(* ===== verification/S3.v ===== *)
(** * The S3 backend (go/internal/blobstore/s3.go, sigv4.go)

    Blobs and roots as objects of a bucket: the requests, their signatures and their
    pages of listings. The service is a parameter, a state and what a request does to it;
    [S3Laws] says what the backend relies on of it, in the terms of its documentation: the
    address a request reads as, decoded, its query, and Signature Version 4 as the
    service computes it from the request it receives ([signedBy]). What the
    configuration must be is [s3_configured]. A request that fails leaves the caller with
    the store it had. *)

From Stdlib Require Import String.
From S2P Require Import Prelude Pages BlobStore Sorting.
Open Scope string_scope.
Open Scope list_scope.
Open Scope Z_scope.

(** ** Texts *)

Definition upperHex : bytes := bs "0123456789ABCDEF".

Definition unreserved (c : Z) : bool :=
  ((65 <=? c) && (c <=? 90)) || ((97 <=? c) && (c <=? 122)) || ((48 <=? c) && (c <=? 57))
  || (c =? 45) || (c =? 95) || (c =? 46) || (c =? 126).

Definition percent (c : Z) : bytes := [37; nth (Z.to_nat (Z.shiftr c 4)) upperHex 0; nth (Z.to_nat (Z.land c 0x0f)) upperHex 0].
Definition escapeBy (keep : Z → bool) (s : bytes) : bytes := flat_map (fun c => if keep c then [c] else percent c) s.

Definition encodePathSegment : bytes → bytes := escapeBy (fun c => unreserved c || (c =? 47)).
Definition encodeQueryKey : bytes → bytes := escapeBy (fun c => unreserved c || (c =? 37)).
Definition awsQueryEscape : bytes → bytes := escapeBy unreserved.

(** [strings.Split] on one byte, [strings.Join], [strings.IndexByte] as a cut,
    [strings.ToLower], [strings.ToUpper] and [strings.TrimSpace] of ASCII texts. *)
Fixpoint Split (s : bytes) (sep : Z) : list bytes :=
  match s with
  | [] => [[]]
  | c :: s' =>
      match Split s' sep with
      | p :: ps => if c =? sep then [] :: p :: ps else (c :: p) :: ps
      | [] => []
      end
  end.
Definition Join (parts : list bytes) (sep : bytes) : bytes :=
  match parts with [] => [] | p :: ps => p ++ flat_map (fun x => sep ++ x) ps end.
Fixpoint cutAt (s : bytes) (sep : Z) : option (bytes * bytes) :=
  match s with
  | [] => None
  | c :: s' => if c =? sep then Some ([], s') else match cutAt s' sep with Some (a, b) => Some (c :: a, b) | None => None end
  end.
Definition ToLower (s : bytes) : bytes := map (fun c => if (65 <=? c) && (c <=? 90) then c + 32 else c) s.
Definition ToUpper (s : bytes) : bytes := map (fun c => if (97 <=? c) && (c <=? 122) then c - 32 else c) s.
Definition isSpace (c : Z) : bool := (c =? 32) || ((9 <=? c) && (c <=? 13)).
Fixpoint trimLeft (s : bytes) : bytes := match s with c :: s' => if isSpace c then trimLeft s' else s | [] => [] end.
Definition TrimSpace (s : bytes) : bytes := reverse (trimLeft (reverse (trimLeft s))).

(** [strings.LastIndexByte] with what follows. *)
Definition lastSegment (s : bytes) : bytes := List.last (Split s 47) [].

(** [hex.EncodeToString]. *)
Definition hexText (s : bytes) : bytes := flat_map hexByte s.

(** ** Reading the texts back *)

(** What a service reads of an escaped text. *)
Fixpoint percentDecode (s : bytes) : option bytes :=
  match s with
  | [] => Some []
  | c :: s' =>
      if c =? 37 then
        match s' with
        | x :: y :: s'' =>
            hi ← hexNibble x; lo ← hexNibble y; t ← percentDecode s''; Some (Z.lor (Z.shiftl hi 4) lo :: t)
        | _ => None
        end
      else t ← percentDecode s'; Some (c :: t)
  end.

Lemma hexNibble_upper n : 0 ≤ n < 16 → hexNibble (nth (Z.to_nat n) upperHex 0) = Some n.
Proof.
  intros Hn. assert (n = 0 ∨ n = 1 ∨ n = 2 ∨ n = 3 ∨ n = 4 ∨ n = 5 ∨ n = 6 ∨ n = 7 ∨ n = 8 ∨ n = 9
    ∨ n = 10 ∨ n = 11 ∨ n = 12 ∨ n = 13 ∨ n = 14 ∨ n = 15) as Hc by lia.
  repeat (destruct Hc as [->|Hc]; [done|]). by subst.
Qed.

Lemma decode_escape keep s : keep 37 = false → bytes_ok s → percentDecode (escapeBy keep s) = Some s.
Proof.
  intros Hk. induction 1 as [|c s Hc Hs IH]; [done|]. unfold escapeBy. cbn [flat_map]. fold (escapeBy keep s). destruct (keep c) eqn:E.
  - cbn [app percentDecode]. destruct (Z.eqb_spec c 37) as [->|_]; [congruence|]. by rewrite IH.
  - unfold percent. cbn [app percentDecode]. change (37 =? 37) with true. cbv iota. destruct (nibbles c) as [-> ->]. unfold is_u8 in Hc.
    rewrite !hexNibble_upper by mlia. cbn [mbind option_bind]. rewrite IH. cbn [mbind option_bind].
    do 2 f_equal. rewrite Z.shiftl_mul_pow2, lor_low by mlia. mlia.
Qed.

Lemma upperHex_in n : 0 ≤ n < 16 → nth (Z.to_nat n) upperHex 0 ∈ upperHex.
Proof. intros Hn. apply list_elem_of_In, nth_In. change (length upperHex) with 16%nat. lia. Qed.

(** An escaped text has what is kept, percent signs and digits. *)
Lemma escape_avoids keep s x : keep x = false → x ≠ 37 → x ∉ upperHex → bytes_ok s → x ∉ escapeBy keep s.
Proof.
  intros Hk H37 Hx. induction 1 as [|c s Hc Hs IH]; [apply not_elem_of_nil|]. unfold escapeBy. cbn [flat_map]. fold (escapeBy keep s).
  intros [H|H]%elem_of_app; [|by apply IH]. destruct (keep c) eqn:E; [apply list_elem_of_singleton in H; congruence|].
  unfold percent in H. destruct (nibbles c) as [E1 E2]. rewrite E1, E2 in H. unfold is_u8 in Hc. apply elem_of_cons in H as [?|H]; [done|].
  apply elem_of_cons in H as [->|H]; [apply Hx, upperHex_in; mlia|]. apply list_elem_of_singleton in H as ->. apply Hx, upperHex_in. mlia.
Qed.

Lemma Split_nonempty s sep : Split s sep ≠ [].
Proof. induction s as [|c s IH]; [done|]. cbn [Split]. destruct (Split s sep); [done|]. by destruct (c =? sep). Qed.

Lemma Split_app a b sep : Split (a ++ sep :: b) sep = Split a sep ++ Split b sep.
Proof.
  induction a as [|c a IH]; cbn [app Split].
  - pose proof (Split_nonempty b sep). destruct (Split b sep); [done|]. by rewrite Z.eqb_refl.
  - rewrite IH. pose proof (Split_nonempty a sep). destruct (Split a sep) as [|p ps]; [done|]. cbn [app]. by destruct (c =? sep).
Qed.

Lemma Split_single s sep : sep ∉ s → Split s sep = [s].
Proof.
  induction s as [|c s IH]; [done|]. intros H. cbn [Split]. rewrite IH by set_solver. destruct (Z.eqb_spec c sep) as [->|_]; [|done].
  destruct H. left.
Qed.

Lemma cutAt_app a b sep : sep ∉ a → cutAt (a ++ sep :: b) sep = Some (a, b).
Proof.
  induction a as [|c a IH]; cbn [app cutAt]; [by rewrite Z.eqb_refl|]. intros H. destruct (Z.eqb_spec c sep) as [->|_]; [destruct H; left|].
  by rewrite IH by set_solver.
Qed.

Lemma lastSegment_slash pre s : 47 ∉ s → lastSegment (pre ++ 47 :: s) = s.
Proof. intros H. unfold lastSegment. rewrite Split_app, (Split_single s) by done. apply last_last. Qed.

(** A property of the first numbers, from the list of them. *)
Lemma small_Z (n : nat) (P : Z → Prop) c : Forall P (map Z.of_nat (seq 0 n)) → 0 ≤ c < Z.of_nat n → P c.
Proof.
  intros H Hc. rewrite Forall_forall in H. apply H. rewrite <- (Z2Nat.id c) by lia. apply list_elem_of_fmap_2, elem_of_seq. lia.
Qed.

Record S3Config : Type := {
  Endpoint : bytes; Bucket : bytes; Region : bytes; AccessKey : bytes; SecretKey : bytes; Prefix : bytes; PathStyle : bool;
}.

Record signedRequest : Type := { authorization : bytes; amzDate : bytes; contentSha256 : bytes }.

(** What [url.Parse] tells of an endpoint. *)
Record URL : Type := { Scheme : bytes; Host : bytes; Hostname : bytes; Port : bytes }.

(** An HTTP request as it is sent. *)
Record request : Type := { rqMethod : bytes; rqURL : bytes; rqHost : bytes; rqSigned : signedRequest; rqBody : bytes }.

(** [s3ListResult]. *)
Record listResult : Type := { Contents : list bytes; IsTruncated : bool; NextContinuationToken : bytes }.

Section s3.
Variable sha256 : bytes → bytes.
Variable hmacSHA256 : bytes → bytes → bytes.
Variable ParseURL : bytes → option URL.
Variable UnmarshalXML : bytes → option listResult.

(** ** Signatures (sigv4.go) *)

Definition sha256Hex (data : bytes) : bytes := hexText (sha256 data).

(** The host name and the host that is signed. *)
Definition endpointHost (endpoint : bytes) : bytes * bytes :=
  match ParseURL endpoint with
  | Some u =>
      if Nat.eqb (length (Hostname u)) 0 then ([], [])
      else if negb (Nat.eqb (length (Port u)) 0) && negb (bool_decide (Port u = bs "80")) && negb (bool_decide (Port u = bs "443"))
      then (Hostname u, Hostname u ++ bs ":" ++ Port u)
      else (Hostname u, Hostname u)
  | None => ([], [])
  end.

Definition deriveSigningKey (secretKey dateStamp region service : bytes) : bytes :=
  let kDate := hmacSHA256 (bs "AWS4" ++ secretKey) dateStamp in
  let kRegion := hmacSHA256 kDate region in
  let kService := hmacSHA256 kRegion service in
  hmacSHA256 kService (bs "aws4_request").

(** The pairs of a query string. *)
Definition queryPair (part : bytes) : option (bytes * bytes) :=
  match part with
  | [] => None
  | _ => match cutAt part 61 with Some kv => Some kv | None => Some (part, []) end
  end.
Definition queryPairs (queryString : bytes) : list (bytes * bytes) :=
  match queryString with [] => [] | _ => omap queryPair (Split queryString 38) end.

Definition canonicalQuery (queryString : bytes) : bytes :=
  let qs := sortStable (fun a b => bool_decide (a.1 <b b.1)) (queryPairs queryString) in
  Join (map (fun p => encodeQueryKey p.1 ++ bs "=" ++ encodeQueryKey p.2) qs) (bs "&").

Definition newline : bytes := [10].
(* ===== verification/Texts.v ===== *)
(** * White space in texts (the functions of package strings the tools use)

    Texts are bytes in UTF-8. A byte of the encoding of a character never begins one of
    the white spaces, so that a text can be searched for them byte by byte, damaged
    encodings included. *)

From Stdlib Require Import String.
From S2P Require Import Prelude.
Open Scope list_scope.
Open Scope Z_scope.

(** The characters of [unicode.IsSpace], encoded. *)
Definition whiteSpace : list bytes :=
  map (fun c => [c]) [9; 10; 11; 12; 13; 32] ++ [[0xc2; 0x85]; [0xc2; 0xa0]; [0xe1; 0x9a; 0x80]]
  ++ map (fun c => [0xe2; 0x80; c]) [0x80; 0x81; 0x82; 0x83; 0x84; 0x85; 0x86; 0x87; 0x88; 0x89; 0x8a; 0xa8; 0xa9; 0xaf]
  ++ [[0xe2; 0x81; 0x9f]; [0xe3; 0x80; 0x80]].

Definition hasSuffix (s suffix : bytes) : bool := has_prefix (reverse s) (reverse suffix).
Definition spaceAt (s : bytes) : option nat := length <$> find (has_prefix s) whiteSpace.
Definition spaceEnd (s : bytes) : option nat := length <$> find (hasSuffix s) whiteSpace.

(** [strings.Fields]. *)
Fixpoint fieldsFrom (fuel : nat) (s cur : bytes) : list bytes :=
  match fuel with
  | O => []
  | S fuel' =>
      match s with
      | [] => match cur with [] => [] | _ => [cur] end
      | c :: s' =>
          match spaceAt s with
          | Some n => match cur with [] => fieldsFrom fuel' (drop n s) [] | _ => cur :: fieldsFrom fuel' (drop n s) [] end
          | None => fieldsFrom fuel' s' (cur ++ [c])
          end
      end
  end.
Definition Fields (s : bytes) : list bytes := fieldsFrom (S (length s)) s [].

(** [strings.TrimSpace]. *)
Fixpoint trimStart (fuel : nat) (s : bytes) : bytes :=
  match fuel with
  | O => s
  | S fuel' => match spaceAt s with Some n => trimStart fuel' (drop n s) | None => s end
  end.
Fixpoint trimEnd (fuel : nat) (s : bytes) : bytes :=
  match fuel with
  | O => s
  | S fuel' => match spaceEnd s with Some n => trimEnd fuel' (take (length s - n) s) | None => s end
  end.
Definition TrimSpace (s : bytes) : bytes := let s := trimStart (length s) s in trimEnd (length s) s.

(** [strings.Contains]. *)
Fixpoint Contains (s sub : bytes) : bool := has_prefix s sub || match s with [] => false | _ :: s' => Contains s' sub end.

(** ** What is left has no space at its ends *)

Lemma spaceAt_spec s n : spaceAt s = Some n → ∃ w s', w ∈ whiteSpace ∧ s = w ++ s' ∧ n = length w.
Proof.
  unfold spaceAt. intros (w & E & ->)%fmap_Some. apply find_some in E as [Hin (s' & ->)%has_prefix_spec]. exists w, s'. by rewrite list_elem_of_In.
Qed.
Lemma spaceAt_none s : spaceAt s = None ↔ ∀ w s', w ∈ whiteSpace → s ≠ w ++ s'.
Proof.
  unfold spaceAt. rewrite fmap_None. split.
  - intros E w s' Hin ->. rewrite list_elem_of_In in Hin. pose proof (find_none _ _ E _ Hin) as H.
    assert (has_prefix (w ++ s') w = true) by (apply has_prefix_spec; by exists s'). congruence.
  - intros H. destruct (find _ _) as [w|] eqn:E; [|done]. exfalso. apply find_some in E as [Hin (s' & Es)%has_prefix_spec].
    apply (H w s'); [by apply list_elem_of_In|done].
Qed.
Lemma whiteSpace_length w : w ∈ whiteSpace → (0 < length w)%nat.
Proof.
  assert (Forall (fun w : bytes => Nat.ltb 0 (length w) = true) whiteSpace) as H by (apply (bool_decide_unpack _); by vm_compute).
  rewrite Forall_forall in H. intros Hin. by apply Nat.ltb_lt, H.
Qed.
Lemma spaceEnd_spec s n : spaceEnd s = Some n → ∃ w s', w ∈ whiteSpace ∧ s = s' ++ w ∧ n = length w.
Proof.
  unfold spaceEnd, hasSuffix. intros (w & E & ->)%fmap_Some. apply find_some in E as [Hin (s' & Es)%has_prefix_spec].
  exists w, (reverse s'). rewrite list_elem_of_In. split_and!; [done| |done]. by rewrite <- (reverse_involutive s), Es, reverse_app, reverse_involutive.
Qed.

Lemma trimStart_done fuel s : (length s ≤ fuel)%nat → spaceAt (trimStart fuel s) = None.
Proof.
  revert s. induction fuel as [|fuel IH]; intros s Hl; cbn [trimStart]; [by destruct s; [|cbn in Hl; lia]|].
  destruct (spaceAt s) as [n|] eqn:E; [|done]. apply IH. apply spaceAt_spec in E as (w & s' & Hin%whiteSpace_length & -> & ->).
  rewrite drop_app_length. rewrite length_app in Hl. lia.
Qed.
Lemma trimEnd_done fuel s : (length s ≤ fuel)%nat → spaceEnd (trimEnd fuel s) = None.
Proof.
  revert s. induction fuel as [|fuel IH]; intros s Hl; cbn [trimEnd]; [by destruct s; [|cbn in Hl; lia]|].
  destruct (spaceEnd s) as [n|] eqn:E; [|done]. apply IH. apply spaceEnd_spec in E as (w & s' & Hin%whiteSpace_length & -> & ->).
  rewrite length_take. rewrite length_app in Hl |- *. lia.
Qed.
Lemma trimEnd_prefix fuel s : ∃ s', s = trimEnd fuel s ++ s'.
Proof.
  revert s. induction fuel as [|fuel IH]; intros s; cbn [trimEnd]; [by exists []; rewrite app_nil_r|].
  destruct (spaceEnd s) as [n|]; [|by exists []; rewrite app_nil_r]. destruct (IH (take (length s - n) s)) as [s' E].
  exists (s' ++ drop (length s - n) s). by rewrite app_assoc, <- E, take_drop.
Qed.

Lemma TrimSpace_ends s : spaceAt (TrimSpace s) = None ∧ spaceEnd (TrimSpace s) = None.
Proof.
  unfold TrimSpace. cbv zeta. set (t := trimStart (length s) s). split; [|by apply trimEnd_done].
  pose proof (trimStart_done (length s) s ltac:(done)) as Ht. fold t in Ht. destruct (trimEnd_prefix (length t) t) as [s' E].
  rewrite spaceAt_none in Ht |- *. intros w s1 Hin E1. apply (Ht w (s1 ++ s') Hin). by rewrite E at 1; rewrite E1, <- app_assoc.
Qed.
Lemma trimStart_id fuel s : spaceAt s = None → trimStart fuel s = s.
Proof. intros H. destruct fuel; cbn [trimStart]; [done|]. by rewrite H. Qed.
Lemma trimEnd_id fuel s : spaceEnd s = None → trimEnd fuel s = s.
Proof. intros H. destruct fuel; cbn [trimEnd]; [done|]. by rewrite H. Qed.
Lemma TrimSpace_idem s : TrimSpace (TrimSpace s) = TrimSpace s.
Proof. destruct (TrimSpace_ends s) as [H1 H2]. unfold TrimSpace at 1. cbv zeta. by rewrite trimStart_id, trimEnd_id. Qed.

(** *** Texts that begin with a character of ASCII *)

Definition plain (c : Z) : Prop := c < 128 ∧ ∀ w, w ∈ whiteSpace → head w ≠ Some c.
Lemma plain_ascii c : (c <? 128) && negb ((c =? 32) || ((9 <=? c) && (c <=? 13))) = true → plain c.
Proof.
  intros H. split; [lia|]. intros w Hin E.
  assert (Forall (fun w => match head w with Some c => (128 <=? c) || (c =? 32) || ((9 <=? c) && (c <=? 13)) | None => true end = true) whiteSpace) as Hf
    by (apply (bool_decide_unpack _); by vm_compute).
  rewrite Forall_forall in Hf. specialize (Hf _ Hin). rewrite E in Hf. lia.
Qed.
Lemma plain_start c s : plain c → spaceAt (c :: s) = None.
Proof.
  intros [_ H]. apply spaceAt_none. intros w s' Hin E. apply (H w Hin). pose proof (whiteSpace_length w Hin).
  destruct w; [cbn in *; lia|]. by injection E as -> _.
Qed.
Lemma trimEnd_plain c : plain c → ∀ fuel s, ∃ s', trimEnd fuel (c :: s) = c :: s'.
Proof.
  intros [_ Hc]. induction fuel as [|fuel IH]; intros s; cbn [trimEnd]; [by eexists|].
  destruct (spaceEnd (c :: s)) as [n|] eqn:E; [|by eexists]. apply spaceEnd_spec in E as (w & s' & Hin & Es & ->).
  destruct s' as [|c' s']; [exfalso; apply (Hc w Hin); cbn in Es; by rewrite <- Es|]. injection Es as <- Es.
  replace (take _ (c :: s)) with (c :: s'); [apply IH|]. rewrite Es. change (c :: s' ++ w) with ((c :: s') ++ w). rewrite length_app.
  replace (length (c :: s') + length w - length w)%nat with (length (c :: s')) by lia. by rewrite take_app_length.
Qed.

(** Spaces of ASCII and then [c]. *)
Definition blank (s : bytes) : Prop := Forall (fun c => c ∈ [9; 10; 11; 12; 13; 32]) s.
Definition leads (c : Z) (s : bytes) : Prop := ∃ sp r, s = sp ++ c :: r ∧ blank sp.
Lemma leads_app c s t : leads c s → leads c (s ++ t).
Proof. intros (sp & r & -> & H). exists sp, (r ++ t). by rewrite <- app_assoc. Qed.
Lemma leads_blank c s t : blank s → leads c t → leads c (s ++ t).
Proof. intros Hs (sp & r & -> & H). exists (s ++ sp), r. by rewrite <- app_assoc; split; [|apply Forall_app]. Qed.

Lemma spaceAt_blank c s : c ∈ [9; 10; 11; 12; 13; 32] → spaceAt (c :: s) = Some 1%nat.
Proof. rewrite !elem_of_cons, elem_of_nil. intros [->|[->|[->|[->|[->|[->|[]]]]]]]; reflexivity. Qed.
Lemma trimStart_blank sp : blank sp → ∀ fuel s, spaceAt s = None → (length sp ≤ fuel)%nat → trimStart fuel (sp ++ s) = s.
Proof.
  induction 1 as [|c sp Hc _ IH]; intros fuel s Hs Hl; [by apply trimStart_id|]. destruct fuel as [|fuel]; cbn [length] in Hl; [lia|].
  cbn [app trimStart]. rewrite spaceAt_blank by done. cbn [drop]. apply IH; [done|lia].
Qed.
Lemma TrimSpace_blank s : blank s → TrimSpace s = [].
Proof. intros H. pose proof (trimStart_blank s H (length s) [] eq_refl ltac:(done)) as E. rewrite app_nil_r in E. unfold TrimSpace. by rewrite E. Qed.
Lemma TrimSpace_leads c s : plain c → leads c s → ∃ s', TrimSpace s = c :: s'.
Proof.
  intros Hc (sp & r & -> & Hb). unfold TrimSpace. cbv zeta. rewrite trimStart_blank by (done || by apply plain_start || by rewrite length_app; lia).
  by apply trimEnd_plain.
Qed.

===

» **Exercise objective**:
Repeat the records above line by line, from the first line through the line that contains "46) || (c =? 126).".

» **Task response**:
(* ===== verification/S3.v ===== *)
(** * The S3 backend (go/internal/blobstore/s3.go, sigv4.go)

    Blobs and roots as objects of a bucket: the requests, their signatures and their
    pages of listings. The service is a parameter, a state and what a request does to it;
    [S3Laws] says what the backend relies on of it, in the terms of its documentation: the
    address a request reads as, decoded, its query, and Signature Version 4 as the
    service computes it from the request it receives ([signedBy]). What the
    configuration must be is [s3_configured]. A request that fails leaves the caller with
    the store it had. *)

From Stdlib Require Import String.
From S2P Require Import Prelude Pages BlobStore Sorting.
Open Scope string_scope.
Open Scope list_scope.
Open Scope Z_scope.

(** ** Texts *)

Definition upperHex : bytes := bs "0123456789ABCDEF".

Definition unreserved (c : Z) : bool :=
  ((65 <=? c) && (c <=? 90)) || ((97 <=? c) && (c <=? 122)) || ((48 <=? c) && (c <=? 57))
  || (c =? 45) || (c =? 95) || (c =? 46) || (c =? 126).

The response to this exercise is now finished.